The basic idea with a 'time to leave' notification is that we using map and route finding services to work out the expected journey time to get to wherever the appointment is, and to use the Timer
operator to create an IObservable<T>
that will produce a notification when it's time to leave. (Specifically this code produces an IObservable<TrafficInfo>
which reports the proposed route for the journey, and expected travel time.) However, there are two things that can change, rendering the initial predicted journey time useless. First, traffic conditions can change. When the user created their appointment, we have to guess the expected journey time based on how traffic normally flows at the time of day in question. However, if there turns out to be really bad traffic on the day, the estimate will need to be revised upwards, and we'll need to notify the user earlier.
The other thing that can change is the user's location. This will also obviously affect the predicted journey time.
To handle this, the system will need observable sources that can report changes in the user's location, and changes in traffic conditions affecting the proposed journey. Every time either of these reports a change, we will need to produce a new estimated journey time, and a new IObservable<TrafficInfo>
that will produce a notification when it's time to leave.

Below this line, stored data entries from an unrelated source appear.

(** * The Novita provider of ai-gradio: a shallow embedding and its properties

    Source: [src/ai_gradio/providers/novita_gradio.py].

    The provider builds a chat message list ([preprocess]), posts it to the
    completion endpoint and decodes the server-sent-event stream into
    cumulative text snapshots ([get_fn] / [fn]), normalises multimodal user
    input ([handle_user_msg], [get_image_base64]) and resolves the credential
    ([registry]).

    Python values are embedded as an inductive type, raised exceptions as a
    record of class and description, a generator as the list of the values it
    yields together with the way it ends.  What the program receives from
    outside (the HTTP exchange, the file system, the process environment,
    Gradio's constructors, the interpreter's wording of its own error
    messages) is a parameter of the definitions that use it. *)

From Stdlib Require Import Bool NArith ZArith String Ascii Lia List.
From Stdlib Require Import Strings.Byte.
From Stdlib Require Import DecimalString.
Import ListNotations.

Set Warnings "-register-all".

(* ===================================================================== *)
(** * Python data *)
(* ===================================================================== *)

Module Py.

(** A Python [str] is a sequence of Unicode code points, [bytes] a sequence
    of octets. *)
Definition str := list N.
Definition bytes := list byte.

(** [u "abc"] is the [str] literal of an ASCII text, [b "abc"] the [bytes]
    literal. *)
Definition u (s : string) : str := map N_of_ascii (list_ascii_of_string s).
Definition b (s : string) : bytes := list_byte_of_string s.

(** [dq s] is [s] with every apostrophe replaced by a double quote, so that
    JSON text can be written down readably. *)
Definition dq_ascii (a : ascii) : ascii :=
  if Ascii.eqb a "'"%char then ascii_of_nat 34 else a.

Fixpoint dq (s : string) : string :=
  match s with
  | EmptyString => EmptyString
  | String a r => String (dq_ascii a) (dq r)
  end.

Fixpoint str_eqb (x y : str) : bool :=
  match x, y with
  | [], [] => true
  | a :: x', c :: y' => N.eqb a c && str_eqb x' y'
  | _, _ => false
  end.

(** [s.startswith(p)] *)
Fixpoint startswith (s p : str) : bool :=
  match p, s with
  | [], _ => true
  | c :: p', a :: s' => N.eqb a c && startswith s' p'
  | _ :: _, [] => false
  end.

Definition mem_str (x : str) (l : list str) : bool := existsb (str_eqb x) l.

(** The code points for which [str.isspace] holds; [str.strip()] removes
    them at both ends. *)
Definition isspace (c : N) : bool :=
  ((9 <=? c) && (c <=? 13) || (28 <=? c) && (c <=? 32)
   || (c =? 133) || (c =? 160) || (c =? 5760)
   || (8192 <=? c) && (c <=? 8202)
   || (c =? 8232) || (c =? 8233) || (c =? 8239) || (c =? 8287)
   || (c =? 12288))%N.

Fixpoint lstrip_by (p : N -> bool) (s : str) : str :=
  match s with
  | [] => []
  | c :: r => if p c then lstrip_by p r else s
  end.

Definition strip_by (p : N -> bool) (s : str) : str :=
  rev (lstrip_by p (rev (lstrip_by p s))).

(** [s.strip()] and [s.strip(".")] *)
Definition strip (s : str) : str := strip_by isspace s.
Definition strip_dots (s : str) : str := strip_by (N.eqb 46) s.

(** [s.lower()] on the ASCII letters.  [str.lower] also rewrites letters
    outside ASCII, but the only use in this program compares the result with
    the ASCII words png, jpg, jpeg and gif: a code point outside ASCII lowers
    to text outside ASCII, except U+212A (KELVIN SIGN), which lowers to k, and
    U+0130, which lowers to i followed by U+0307. *)
Definition lower_cp (c : N) : list N :=
  (if (65 <=? c) && (c <=? 90) then [c + 32]
   else if c =? 8490 then [107]
   else if c =? 304 then [105; 775]
   else [c])%N.

Definition lower (s : str) : str := flat_map lower_cp s.

(** Python values, as far as this program handles them: what [json.loads]
    returns, and what Gradio passes as messages.  A [float] is kept as the
    signed decimal [m * 10^e] it was written as. *)
Inductive pyfloat :=
| FDec (negative : bool) (m : N) (e : Z)
| FInf (negative : bool)
| FNaN.

Inductive value :=
| VNone
| VBool (x : bool)
| VInt (z : Z)
| VFloat (f : pyfloat)
| VStr (s : str)
| VList (l : list value)
| VDict (d : list (str * value)).

Inductive pytype := TNone | TBool | TInt | TFloat | TStr | TList | TDict.

Definition type_of (v : value) : pytype :=
  match v with
  | VNone => TNone
  | VBool _ => TBool
  | VInt _ => TInt
  | VFloat _ => TFloat
  | VStr _ => TStr
  | VList _ => TList
  | VDict _ => TDict
  end.

(** A decimal [m * 10^e] is read as the double nearest to it, which is zero
    exactly when [m] is, or when the decimal is at most [2^-1075], half of
    the smallest subnormal. *)
Definition float_is_zero (f : pyfloat) : bool :=
  match f with
  | FDec _ m e =>
      (m =? 0)%N
      || ((e <? 0)%Z && (Z.of_N m * 2 ^ 1075 <=? 10 ^ (- e))%Z)
  | FInf _ | FNaN => false
  end.

(** Truth value of an object, as [if x:] and [not x] test it. *)
Definition truthy (v : value) : bool :=
  match v with
  | VNone => false
  | VBool x => x
  | VInt z => negb (z =? 0)%Z
  | VFloat f => negb (float_is_zero f)
  | VStr s => match s with [] => false | _ => true end
  | VList l => match l with [] => false | _ => true end
  | VDict d => match d with [] => false | _ => true end
  end.

(** ** Dictionaries: association lists in insertion order

    [dict_set] overwrites the binding of a key that is present and keeps its
    position, as assignment to a Python dict does. *)
Definition dict := list (str * value).

Fixpoint dict_lookup (k : str) (d : dict) : option value :=
  match d with
  | [] => None
  | (k', v) :: r => if str_eqb k k' then Some v else dict_lookup k r
  end.

Fixpoint dict_set (k : str) (v : value) (d : dict) : dict :=
  match d with
  | [] => [(k, v)]
  | (k', v') :: r =>
      if str_eqb k k' then (k', v) :: r else (k', v') :: dict_set k v r
  end.

(** ** Exceptions *)

Inductive exc_class :=
| KeyError | IndexError | TypeError | AttributeError | UnicodeDecodeError
| JSONDecodeError | OSError | NotImplementedError | ValueError
| OtherException    (* any other subclass of Exception, e.g. those of requests *)
| NotAnException.   (* KeyboardInterrupt, SystemExit, GeneratorExit *)

(** A raised exception: its class and [str(e)]. *)
Record raised := Raised { cls : exc_class; descr : str }.

(** [isinstance(e, Exception)] *)
Definition is_Exception (e : raised) : bool :=
  match cls e with
  | NotAnException => false
  | _ => true
  end.

(** [isinstance(e, json.JSONDecodeError)] *)
Definition is_JSONDecodeError (e : raised) : bool :=
  match cls e with
  | JSONDecodeError => true
  | _ => false
  end.

(** Failures that the interpreter and the standard library raise on their
    own.  Their class is fixed; the text of their description is the
    interpreter's and differs between versions, so it is a parameter
    ([wording]) wherever one of them can be raised. *)
Inductive fault :=
| NotSubscriptable (t : pytype)             (* x[k] on None, bool, int, float *)
| BadIndexType (container key : pytype)     (* list or str indexed by a str *)
| IndexOutOfRange (container : pytype)
| NoAttribute (t : pytype) (name : str)     (* x.get on something not a dict *)
| CannotConcat (t : pytype)                 (* str += something not a str *)
| NoLen (t : pytype)                        (* len of None, bool, int, float *)
| NotAPath (t : pytype)                     (* os.path.splitext of a non-str *)
| CannotDecode (line : bytes)               (* bytes.decode('utf-8') *)
| RepeatedKeyword (callee name : str)       (* f(name=x, **{name: y}) *)
| InvalidJson (doc : str).                  (* json.loads *)

Definition class_of (f : fault) : exc_class :=
  match f with
  | NotSubscriptable _ | BadIndexType _ _ | CannotConcat _ | NoLen _
  | NotAPath _ | RepeatedKeyword _ _ => TypeError
  | IndexOutOfRange _ => IndexError
  | NoAttribute _ _ => AttributeError
  | CannotDecode _ => UnicodeDecodeError
  | InvalidJson _ => JSONDecodeError
  end.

Every time we revise our estimate, we want to abandon the previously created IObservable<TrafficInfo>
. (Otherwise, the user will receive a bewildering number of notifications telling them to leave, one for every time we recalculated the journey time.) We just want to use the latest one. And that's exactly what Switch
does.
You can see the example for that scenario in the Reaqtor repo. Here, I'm going to present a different, simpler scenario: live searches. As you type, the text is sent to a search service and the results are returned to you as an observable sequence. Most implementations have a slight delay before sending the request so that unnecessary work does not happen. Imagine I want to search for "Intro to Rx". I quickly type in "Into to" and realize I have missed the letter 'r'. I stop briefly and change the text to "Intro ". By now, two searches have been sent to the server. The first search will return results that I do not want. Furthermore, if I were to receive data for the first search merged together with results for the second search, it would be a very odd experience for the user. I really only want results corresponding to the latest search text. This scenario fits perfectly with the Switch
method.
In this example, there is an IObservable<string>
source that represents the search text—each new value the user types emerges from this source sequence. We also have a search function that produces a single search result for a given search term:
private IObservable<string> SearchResults(string query)
{
...
}
This returns just a single value, but we model it as an IObservable<string>
partly to deal with the fact that it might take some time to perform the search, and also to be enable to use it with Rx. We can take our source of search terms, and then use Select
to pass each new search value to this SearchResults
function. This creates our resulting nested sequence, IObservable<IObservable<string>>
.
Suppose we were to then use Merge
to process the results:
IObservable<string> searchValues = ....;
IObservable<IObservable<string>> search = searchValues.Select(searchText => SearchResults(searchText));
var subscription = search
.Merge()
.Subscribe(Console.WriteLine);
If we were lucky and each search completed before the next element from searchValues
was produced, the output would look sensible. However, it is much more likely, however that multiple searches will result in overlapped search results. This marble diagram shows what the Merge
function could do in such a situation.
Note how the values from the search results are all mixed together. The fact that some search terms took longer to get a search result than others has also meant that they have come out in the wrong order. This is not what we want. If we use the Switch
extension method we will get much better results. Switch
will subscribe to the outer sequence and as each inner sequence is yielded it will subscribe to the new inner sequence and dispose of the subscription to the previous inner sequence. This will result in the following marble diagram:
Now, each time a new search term arrives, causing a new search to be kicked off, a corresponding new IObservable<string>
for that search's results appears, causing Switch
to unsubscribe from the previous results. This means that any results that arrive too late (i.e., when the result is for a search term that is no longer the one in the search box) will be dropped. As it happens, in this particular example, this means that we only see the result for the final search term. All the intermediate values that we saw as the user was typing didn't hang around for long, because the user kept on pressing the next key before we'd received the previous value's results. Only at the end, when the user stopped typing for long enough that the search results came back before they became out of date, do we finally see a value from Switch
. The net effect is that we've eliminated confusing results that are out of date.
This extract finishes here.